The eyes opened—glowing with that characteristic Eliatrope blue.

And then they closed. The body went still again.

"Shit!" I slammed the table in frustration. "I was so close..."

But no. Wait.

I rushed to the body and placed my hand on its chest. There was a heartbeat. Weak, but there. The Wakfu was still circulating, keeping it in a state of biological stasis.

"It works," I whispered, almost breathless. "The Wakfu can sustain the body. It just needs..."

A soul.

It all came back to the same problem. The soul.

I took a deep breath, stepping away from the stable body. I was relieved to have made progress, but the main obstacle was still there, mocking me.

"Alright," I said aloud, my voice echoing in the laboratory filled with equipment and corpses in drawers. "Time to go to the source."

---

Entering my own subconscious was... strange.

I sat in lotus position in the center of the laboratory, closing my eyes and breathing deeply. The physical world faded, replaced by... something else.

My mental landscape unfolded before me. It wasn't a physical place, but my mind interpreted it as one—a vast dark space, like outer space, with a single bright light in the center.

My soul.

It was beautiful and terrifying at once. A pulsating sphere of energy, spinning slowly in the void. Three main colors swirled within it like paint in water—blue, yellow, and red.
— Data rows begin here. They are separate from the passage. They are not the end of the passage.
Lemma protocol_finish_step (st : Mesh) (i : nat) (sh : Shard) :
  safe st -> protocol st -> shard_states st !! i = Some sh -> protocol (finish_step i sh st).
Proof.
  intros Hsf P Hi. pose proof (protocol_local _ _ P i sh Hi) as L. pose proof L as [Lc Le Lw Lp].
  assert (i < n)%nat as Hin by (rewrite <- (safe_count _ _ _ _ _ Hsf); by apply lookup_lt_Some in Hi).
  unfold ModelCheckSafe.position in Lp. unfold finish_step.
  destruct (pc sh) as [| | | | | | | | | | | | | | | | | | | |] eqn:E; try done.
  - assert (quiet st \/ broken st) as Hq by (apply (protocol_ending _ _ P i sh Hi); by rewrite E).
    assert (stays_begun sh (goto Drain sh)) as B by side E.
    apply (protocol_update st _ i sh (goto Drain sh) P Hi); try side E.
    + apply local_goto; [done|by rewrite E|by left|done].
    + rewrite E. simpl. lia.
    + intros _ _. apply (protocol_passed _ _ P i sh Hi); by rewrite E.
    + cbv zeta. simpl. rewrite queued_set by done. unfold unacked, queued. simpl. rewrite E. simpl. split; [lia|left; lia].
    + by intros [? _].
    + intros j q Hj Hc. right. destruct Hq as [Hq|Hq]; [by left|right]. by eapply (broken_stable st _ i sh).
  - assert (quiet st \/ broken st) as Hq by (apply (protocol_ending _ _ P i sh Hi); by rewrite E).
    destruct (items (recv_queue st i)) as [|batch rest] eqn:Eq.
    + eapply (protocol_move st _ i sh); [done|done|reflexivity|..]; try side E. apply local_goto; [done|by rewrite E|by left|done].
    + destruct Hq as [Hq|Hb].
      { rewrite (quiet_queue st i _ P Hq (recv_queue_some st i Hsf Hin)) in Eq. done. }
      apply (protocol_update st _ i sh sh P Hi); try side E; simpl.
      * by rewrite list_insert_id.
      * lia.
      * intros _ _. apply (protocol_passed _ _ P i sh Hi); by rewrite E.
      * cbv zeta. simpl. rewrite queued_set by done. unfold queued. rewrite Eq. simpl. split; [lia|by right].
      * by intros [? _].
      * intros j q Hj Hc. left. by eapply (closed_set st i).
Qed.

Lemma protocol_start (st : Mesh) (i : nat) (sh : Shard) :
  safe st -> protocol st -> shard_states st !! i = Some sh -> pc sh = Start ->
  protocol (local_step (start_run mdl hash (shard_count st) i (checker sh)) i sh
    (fun c => goto (Sending (SentFlush ToArrive)) (set_checker c sh)) st).
Proof.
  intros Hsf P Hi E. pose proof (protocol_local _ _ P i sh Hi) as L. pose proof L as [Lc Le Lw Lp].
  unfold ModelCheckSafe.position in Lp. rewrite E in Lp. destruct Lp as (Lq & Ls & Lr). rewrite (safe_count _ _ _ _ _ Hsf).
  destruct (start_spec mdl hash n hash_in_range i (checker sh) (safe_history _ _ _ _ _ _ (safe_shards _ _ _ _ _ Hsf i sh Hi)))
    as (c & -> & Hq & Hv & Hsent & Hh & Ho). simpl.
  eapply (protocol_move st _ i sh); [done|done|reflexivity|..]; try side E.
  split; simpl; [done|intros _; apply Le; by rewrite E|done|done].
Qed.

Lemma protocol_step (st : Mesh) (i : nat) :
  safe st -> protocol st -> protocol (mesh_step mdl hash between_flush i st).
Proof.
  intros Hsf P. unfold mesh_step. destruct (panicked st); [done|].
  destruct (shard_states st !! i) as [sh|] eqn:Hi; [|done].
  unfold shard_step. destruct (pc sh) as [|k|d batch k|d batch k|d batch k|d f| | | |lc|lc|lc|o lc|lc|d w lc|d lc|lc|o r| | |] eqn:E.
  - by apply protocol_start.
  - by apply protocol_send_step.
  - by apply protocol_push_step.
  - by apply protocol_push_step.
  - by apply protocol_push_step.
  - by apply protocol_flush_step.
  - by apply protocol_barrier_step.
  - by apply protocol_barrier_step.
  - destruct (0 <? total_pending_count st); [by apply protocol_check|by apply (protocol_same st)].
  - by apply protocol_enter_loop.
  - destruct (queue_ (checker sh)) as [|b q] eqn:Eq; [|apply protocol_round; [done..|by rewrite Eq]].
    pose proof (protocol_local _ _ P i sh Hi) as L. pose proof L as [_ _ _ Lp]. unfold ModelCheckSafe.position in Lp. rewrite E in Lp.
    eapply (protocol_move st _ i sh); [done|done|reflexivity|..]; try side E. apply local_goto; [done|by rewrite E|by left|done].
  - by apply protocol_recv_step; [..|rewrite E].
  - by apply protocol_recv_step; [..|rewrite E].
  - by apply protocol_recv_step; [..|rewrite E].
  - by apply protocol_close_step.
  - by apply protocol_close_step.
  - by apply protocol_recv_step; [..|rewrite E].
  - by apply protocol_recv_step; [..|rewrite E].
  - by apply protocol_finish_step.
  - by apply protocol_finish_step.
  - done.
Qed.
Blue for the Eliatrope. Yellow for the Eternal. Red for the Dhampir.

I floated closer, fascinated. Even having seen it before, it still amazed me.

"Alright," I told myself, extending a hand toward the sphere. "Let's try this."

I touched the surface of my soul.

The pain was instant and overwhelming.

It felt like every nerve in my body was being ripped out simultaneously. Like I was being torn apart from the inside. My eyes snapped open in the physical world, and I knew without looking that they were red—burst blood vessels.

"AAAHHH!" The scream escaped me involuntarily. It felt like vessels were pressing on every inch of my being. Crushing me. Grinding me.

I pulled my hand back, gasping. The pain didn't stop immediately—it pulsed through me in nauseating waves.

"Fuck... fuck... fuck..." I breathed raggedly, waiting for the pain to subside. It took several minutes.

When I could finally think again, I laughed—a shaky, humorless laugh. "Of course it would hurt. What did you expect? It's your damn soul."

But I couldn't give up. Not after coming this far.

I closed my eyes again. Went back in.

This time, I was prepared for the pain. I bit my lip until it bled, using that physical pain to anchor myself. I touched my soul again and pushed through the agony.

My fingers sank into the glowing surface. It was like dipping my hand in molten acid. Every second was an eternity of suffering.

But I held on. And I pulled.

A fragment came off.

Small—almost microscopic compared to the full sphere. But it was mine. A piece of my soul, separated from the whole.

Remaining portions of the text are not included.